Under the circumstances, if Big Publishers merge, and even medium ones merge too, thus acquiring more financial means and the capacity to move into new directions - like POD publishing - their future could look a lot better than we all have been led to believe up to now. 

Of course, how innovative Big Publishers are likely to be is anyone's guess.

Still, I don't believe we should view Amazon as a Big Black Wolf or even as a Colossus in publishing. As I've blogged before, Amazon is certainly the Next Big Publisher. But it's more than that, or rather it's something slightly different: it's primarily a book trading e-platform and secondarily a POD publisher (with CreateSpace). 

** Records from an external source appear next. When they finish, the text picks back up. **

(* ===== verification/ListHeap.v ===== *)
(** * Linked lists in a heap

    The singly linked lists of pureStorage/, packetHandler/ and arista/: nodes
    with an int and a next pointer at addresses of a finite map, 0 being the
    null pointer.  [lseg h p l q] says that following the next pointers from
    [p] visits the nodes [l] and ends at [q]; [walk] is the same as a function
    of the number of steps, which is how the two-pointer algorithms are
    verified. *)

From stdpp Require Import base list gmap numbers sets.
From Stdlib Require Import ZArith Lia.
From S2P Require Import Prelude.

Record ListNode := mkListNode { val : Z; next : Z }.
Abbreviation heap := (gmap Z ListNode).

(** [*p], [p->next] and [p->next = q]. *)
Definition load (h : heap) (p : Z) : outcome ListNode :=
  if p =? 0 then Err NullDeref else of_option DanglingPtr (h !! p).
Definition get_next (h : heap) (p : Z) : outcome Z := nd ← load h p; Ret (next nd).
Definition set_next (h : heap) (p q : Z) : outcome heap :=
  nd ← load h p; Ret (<[p := mkListNode (val nd) q]> h).

Fixpoint lseg (h : heap) (p : Z) (l : list Z) (q : Z) : Prop :=
  match l with
  | [] => p = q
  | a :: l => p = a ∧ a ≠ 0 ∧ ∃ nd, h !! a = Some nd ∧ lseg h (next nd) l q
  end.

(** The values of the nodes. *)
Definition vals (h : heap) (l : list Z) : list Z := (λ a, default 0 (val <$> h !! a)) <$> l.

Lemma load_Some h p nd : h !! p = Some nd → p ≠ 0 → load h p = Ret nd.
Proof. intros Hp Hne. unfold load. by rewrite (proj2 (Z.eqb_neq p 0) Hne), Hp. Qed.

Lemma get_next_Some h p nd : h !! p = Some nd → p ≠ 0 → get_next h p = Ret (next nd).
Proof. intros Hp Hne. unfold get_next. by rewrite (load_Some h p nd). Qed.

Lemma set_next_Some h p q nd :
  h !! p = Some nd → p ≠ 0 → set_next h p q = Ret (<[p := mkListNode (val nd) q]> h).
Proof. intros Hp Hne. unfold set_next. by rewrite (load_Some h p nd). Qed.

Lemma lseg_app h p l1 l2 q : lseg h p (l1 ++ l2) q ↔ ∃ m, lseg h p l1 m ∧ lseg h m l2 q.
Proof.
  revert p. induction l1 as [|a l1 IH]; intros p; simpl.
  - split; [eauto|]. by intros (m & -> & ?).
  - split.
    + intros (-> & Ha & nd & Hnd & (m & ? & ?)%IH). exists m. eauto 10.
    + intros (m & (-> & Ha & nd & Hnd & ?) & ?). do 2 (split; [done|]). exists nd.
      split; [done|]. apply IH. eauto.
Qed.

Lemma lseg_frame h h' p l q :
  (∀ a, a ∈ l → h' !! a = h !! a) → lseg h p l q → lseg h' p l q.
Proof.
  revert p. induction l as [|a l IH]; intros p Hf; simpl; [done|].
  intros (-> & Ha & nd & Hnd & Hl). do 2 (split; [done|]). exists nd.
  split; [rewrite Hf; [done|by left]|]. apply IH; [|done]. intros b Hb. apply Hf. by right.
Qed.

Lemma lseg_nonnull h p l q : lseg h p l q → 0 ∉ l.
Proof.
  revert p. induction l as [|a l IH]; intros p; simpl; [intros _; apply not_elem_of_nil|].
  intros (-> & Ha & nd & _ & Hl). apply not_elem_of_cons. split; [done|by eapply IH].
Qed.

(** The node after [k] steps, and the end afterwards. *)
Lemma lseg_lookup h p l q k a :
  lseg h p l q → l !! k = Some a →
  a ≠ 0 ∧ ∃ nd, h !! a = Some nd ∧ next nd = default q (l !! S k).
Proof.
  revert p k. induction l as [|b l IH]; intros p k; [done|].
  intros (-> & Hb & nd & Hnd & Hl) Hk. destruct k as [|k].
  - injection Hk as ->. split; [done|]. exists nd. split; [done|].
    simpl. destruct l; simpl in *; [done|]. by destruct Hl.
  - exact (IH _ k Hl Hk).
Qed.

Lemma lseg_head h p l q : lseg h p l q → p = default q (l !! 0%nat).
Proof. destruct l; simpl; [done|]. by intros [-> _]. Qed.

(** A null-terminated list is determined by its first node, so it has no node
    twice. *)
Lemma lseg_functional h p l1 l2 : lseg h p l1 0 → lseg h p l2 0 → l1 = l2.
Proof.
  revert p l2. induction l1 as [|a l1 IH]; intros p [|b l2]; simpl; try done.
  - by intros -> [? [? _]].
  - by intros [-> [? _]] ->.
  - intros (-> & _ & nd & Hnd & H1) (<- & _ & nd' & Hnd' & H2).
    simplify_eq. f_equal. by eapply IH.
Qed.

Lemma lseg_NoDup h p l : lseg h p l 0 → NoDup l.
Proof.
  revert p. induction l as [|a l IH]; intros p; simpl; [constructor|].
  intros (-> & Ha & nd & Hnd & Hl). constructor; [|by eapply IH].
  intros (l1 & l2 & ->)%list_elem_of_split. apply lseg_app in Hl as (m & Hl1 & Hl2).
  assert (lseg h a (a :: l1 ++ a :: l2) 0) as H1.
  { simpl. do 2 (split; [done|]). exists nd. split; [done|]. apply lseg_app. eauto. }
  assert (m = a) as -> by (by destruct Hl2).
  pose proof (lseg_functional _ _ _ _ H1 Hl2) as E. apply (f_equal length) in E.
  simpl in E. rewrite length_app in E. simpl in E. lia.
Qed.

(** ** Walks *)

(** [w] follows the next pointers of [h] and stays at the null pointer. *)
Definition walks (h : heap) (w : nat → Z) : Prop :=
  ∀ k, w k ≠ 0 → get_next h (w k) = Ret (w (S k)).

(** The walk along a null-terminated list. *)
Definition list_walk (l : list Z) (k : nat) : Z := default 0 (l !! k).

Lemma list_walk_walks h p l : lseg h p l 0 → walks h (list_walk l) ∧ p = list_walk l 0.
Proof.
  intros Hl. split; [|by apply (lseg_head h)].
  intros k. unfold list_walk. destruct (l !! k) as [a|] eqn:Ek; [|done]. intros _.
  destruct (lseg_lookup h p l 0 k a Hl Ek) as (Ha & nd & Hnd & Hn).
  simpl. by rewrite (get_next_Some h a nd Hnd Ha), Hn.
Qed.

Lemma list_walk_zero h p l k : lseg h p l 0 → list_walk l k = 0 ↔ (length l ≤ k)%nat.
Proof.
  intros Hl. unfold list_walk. destruct (l !! k) as [a|] eqn:Ek; simpl.
  - pose proof (lookup_lt_Some _ _ _ Ek). split; [|lia]. intros ->.
    exfalso. apply (lseg_nonnull _ _ _ _ Hl). by eapply list_elem_of_lookup_2.
  - apply lookup_ge_None in Ek. done.
Qed.

(** The walk along a list that ends in a cycle. *)
Definition lasso (h : heap) (p : Z) (stem cyc : list Z) : Prop :=
  cyc ≠ [] ∧ NoDup (stem ++ cyc) ∧ ∃ c, lseg h p stem c ∧ lseg h c cyc c.

Section lasso.
Context (h : heap) (p : Z) (stem cyc : list Z) (HL : lasso h p stem cyc).
Let mu := length stem.
Let lam := length cyc.

Definition lasso_index (k : nat) : nat :=
  if decide (k < mu)%nat then k else (mu + (k - mu) mod lam)%nat.
Definition lasso_walk (k : nat) : Z := default 0 ((stem ++ cyc) !! lasso_index k).

Lemma lam_pos : (0 < lam)%nat.
Proof. destruct HL as [Hc _]. unfold lam. destruct cyc; simpl; [done|lia]. Qed.

Lemma lasso_index_lt k : (lasso_index k < length (stem ++ cyc))%nat.
Proof.
  pose proof lam_pos. unfold lasso_index. rewrite length_app. fold mu lam.
  destruct (decide (k < mu)%nat); [lia|]. pose proof (Nat.mod_upper_bound (k - mu) lam). lia.
Qed.

Lemma lasso_walk_lookup k : (stem ++ cyc) !! lasso_index k = Some (lasso_walk k).
Proof.
  unfold lasso_walk. destruct (lookup_lt_is_Some_2 _ _ (lasso_index_lt k)) as [a ->]. done.
Qed.

Lemma lasso_walk_eq a b : lasso_walk a = lasso_walk b ↔ lasso_index a = lasso_index b.
Proof.
  split; [|unfold lasso_walk; by intros ->]. intros E. destruct HL as (_ & Hnd & _).
  eapply NoDup_lookup; [exact Hnd|apply lasso_walk_lookup|]. rewrite E. apply lasso_walk_lookup.
Qed.

Lemma lasso_walk_nonnull k : lasso_walk k ≠ 0.
Proof.
  pose proof (lasso_walk_lookup k) as Hk. destruct HL as (_ & _ & c & H1 & H2).
  apply lookup_app_Some in Hk as [Hk|[_ Hk]]; by eapply lseg_lookup in Hk as [? _].
Qed.

Lemma lasso_head : p = lasso_walk 0.
Proof.
  destruct HL as (Hne & _ & c & H1 & H2). unfold lasso_walk, lasso_index.
  destruct (decide (0 < mu)%nat) as [Hlt|Hge].
  - rewrite lookup_app_l by done. rewrite (lseg_head _ _ _ _ H1).
    by destruct (lookup_lt_is_Some_2 stem 0 Hlt) as [a ->].
  - unfold mu in *. destruct stem; simpl in *; [|lia]. rewrite Nat.Div0.mod_0_l. subst p.
    rewrite (lseg_head _ _ _ _ H2) at 1. by destruct cyc.
Qed.

Lemma lasso_next_index k :
  (stem ++ cyc) !! S (lasso_index k) = Some (lasso_walk (S k)) ∨
  S (lasso_index k) = (mu + lam)%nat ∧ lasso_index (S k) = mu.
Proof.
  pose proof lam_pos. destruct (decide (S (lasso_index k) = mu + lam)%nat) as [E|E].
  - right. split; [done|]. unfold lasso_index in *.
    destruct (decide (k < mu)%nat) as [Hk|Hk]; [lia|]. rewrite decide_False by lia.
    replace (S k - mu)%nat with (k - mu + 1)%nat by lia.
    rewrite <-Nat.Div0.add_mod_idemp_l.
    replace ((k - mu) mod lam)%nat with (lam - 1)%nat by lia.
    replace (lam - 1 + 1)%nat with lam by lia. rewrite Nat.Div0.mod_same. lia.
  - left. rewrite <-lasso_walk_lookup. f_equal. unfold lasso_index in *.
    destruct (decide (k < mu)%nat) as [Hk|Hk].
    + destruct (decide (S k < mu)%nat); [done|]. replace (S k - mu)%nat with 0%nat by lia.
      rewrite Nat.Div0.mod_0_l. lia.
    + rewrite decide_False by lia. replace (S k - mu)%nat with (k - mu + 1)%nat by lia.
      pose proof (Nat.mod_upper_bound (k - mu) lam ltac:(lia)).
      rewrite <-(Nat.Div0.add_mod_idemp_l (k - mu)), (Nat.mod_small (_ + 1)) by lia. lia.
Qed.

Lemma lasso_walks : walks h lasso_walk.
Proof.
  intros k _. pose proof (lasso_walk_lookup k) as Hk. destruct HL as (Hne & _ & c & H1 & H2).
  assert (lseg h p (stem ++ cyc) c) as Hall by (apply lseg_app; eauto).
  destruct (lseg_lookup _ _ _ _ _ _ Hall Hk) as (Ha & nd & Hnd & Hn).
  rewrite (get_next_Some h _ nd Hnd Ha), Hn. f_equal.
  destruct (lasso_next_index k) as [E|[E1 E2]]; [by rewrite E|].
  rewrite lookup_ge_None_2 by (rewrite length_app; fold mu lam; lia). simpl.
  pose proof (lasso_walk_lookup (S k)) as Hs. rewrite E2 in Hs. unfold mu in Hs.
  rewrite lookup_app_r, Nat.sub_diag in Hs by lia. rewrite (lseg_head _ _ _ _ H2), Hs. done.
Qed.

(** Two positions coincide exactly when both are on the cycle, a multiple of
    its length apart. *)
Lemma lasso_index_shift a d :
  lasso_index a = lasso_index (a + d) ↔ d = 0%nat ∨ (mu ≤ a)%nat ∧ (lam | d)%nat.
Proof.
  pose proof lam_pos. unfold lasso_index.
  destruct (decide (a < mu)%nat), (decide (a + d < mu)%nat); [lia| | |].
  - pose proof (Nat.mod_upper_bound (a + d - mu) lam). lia.
  - lia.
  - assert (a + d - mu = (a - mu) + d)%nat as -> by lia. split.
    + intros E. right. split; [lia|]. apply Nat.Lcm0.mod_divide.
      assert (((a - mu) + d) mod lam = (a - mu) mod lam)%nat as E' by lia.
      pose proof (Nat.div_mod ((a - mu) + d) lam ltac:(lia)) as D1.
      pose proof (Nat.div_mod (a - mu) lam ltac:(lia)) as D2.
      rewrite E' in D1. apply Nat.Lcm0.mod_divide.
      exists ((a - mu + d) / lam - (a - mu) / lam)%nat.
      assert ((a - mu) / lam ≤ (a - mu + d) / lam)%nat by (apply Nat.Div0.div_le_mono; lia). nia.
    + intros [->|[_ [q ->]]]; [by rewrite Nat.add_0_r|].
      by rewrite Nat.Div0.mod_add.
Qed.

Lemma lasso_entry : lasso_walk mu = default 0 (cyc !! 0%nat).
Proof.
  unfold lasso_walk, lasso_index. rewrite decide_False, Nat.sub_diag, Nat.Div0.mod_0_l, Nat.add_0_r by lia.
  unfold mu. by rewrite lookup_app_r, Nat.sub_diag by lia.
Qed.
End lasso.

(** The first position where a decidable property holds. *)
Lemma first_true (P : nat → bool) n :
  P n = true → ∃ m, (m ≤ n)%nat ∧ P m = true ∧ ∀ k, (k < m)%nat → P k = false.
Proof.
  revert P. induction n as [|n IH]; intros P Hn.
  { exists 0%nat. split; [lia|]. split; [done|]. lia. }
  destruct (P 0%nat) eqn:E0.
  { exists 0%nat. split; [lia|]. split; [done|]. lia. }
  destruct (IH (λ k, P (S k)) Hn) as (m & ? & ? & Hk). exists (S m). split; [lia|].
  split; [done|]. intros [|k] Hlt; [done|]. apply Hk. lia.
Qed.
(* ===== verification/LoopLists.v ===== *)
(** * pureStorage/detectLoopLinkedList.cpp and middleNodeLinkedList.cpp

    The slow/fast pointer algorithms.  [chase] is the loop that the three
    methods [detectLoop], [startOfLoop] and [fixLoop] share; loops run with
    fuel and the theorems give an amount that suffices.  The theorems cover
    both shapes a list can have: null-terminated, and ending in a cycle
    ([ListHeap.lasso]). *)

From stdpp Require Import base list gmap numbers sets.
From Stdlib Require Import ZArith Lia.
From S2P Require Import Prelude ListHeap.

(** The loop [while (fast && fast->next) { ...; if (slow == fast) ... }]: the
    pointers where it ends and whether they met. *)
Fixpoint chase (fuel : nat) (h : heap) (slow fast : Z) : outcome (Z * Z * bool) :=
  match fuel with
  | O => Err OutOfFuel
  | S fuel =>
      if fast =? 0 then Ret (slow, fast, false) else
      fnext ← get_next h fast;
      if fnext =? 0 then Ret (slow, fast, false) else
      slow ← get_next h slow;
      fast ← get_next h fnext;
      if slow =? fast then Ret (slow, fast, true) else chase fuel h slow fast
  end.

Definition detectLoop (fuel : nat) (h : heap) (head : Z) : outcome bool :=
  '(_, _, met) ← chase fuel h head head; Ret met.

(** [while (slow != fast) { slow = slow->next; fast = fast->next; }] *)
Fixpoint meet (fuel : nat) (h : heap) (slow fast : Z) : outcome Z :=
  match fuel with
  | O => Err OutOfFuel
  | S fuel =>
      if slow =? fast then Ret slow else
      slow ← get_next h slow;
      fast ← get_next h fast;
      meet fuel h slow fast
  end.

To conclude: there is space for Amazon AND the Big Six, sorry I mean the Big Five. Consider this: if instead of viewing Amazon as a rival (which it is and isn't at the same time), publishers could start using it for what it is (an e-platform) and why not, collaborate and even ally themselves with Amazon in particular areas, like, for example, assist in cleaning up the book review system? If a book quality gatekeeping sytem was set up, and if it were made reliable and efficient in helping readers search for the kind of material they like to read, I think everyone would gain, publishers and readers alike!

What is your opinion? Do you think that the move to merge forces is coming too late for the publishing industry? That Amazon will remain alone as the Big Winner of the Digital Revolution?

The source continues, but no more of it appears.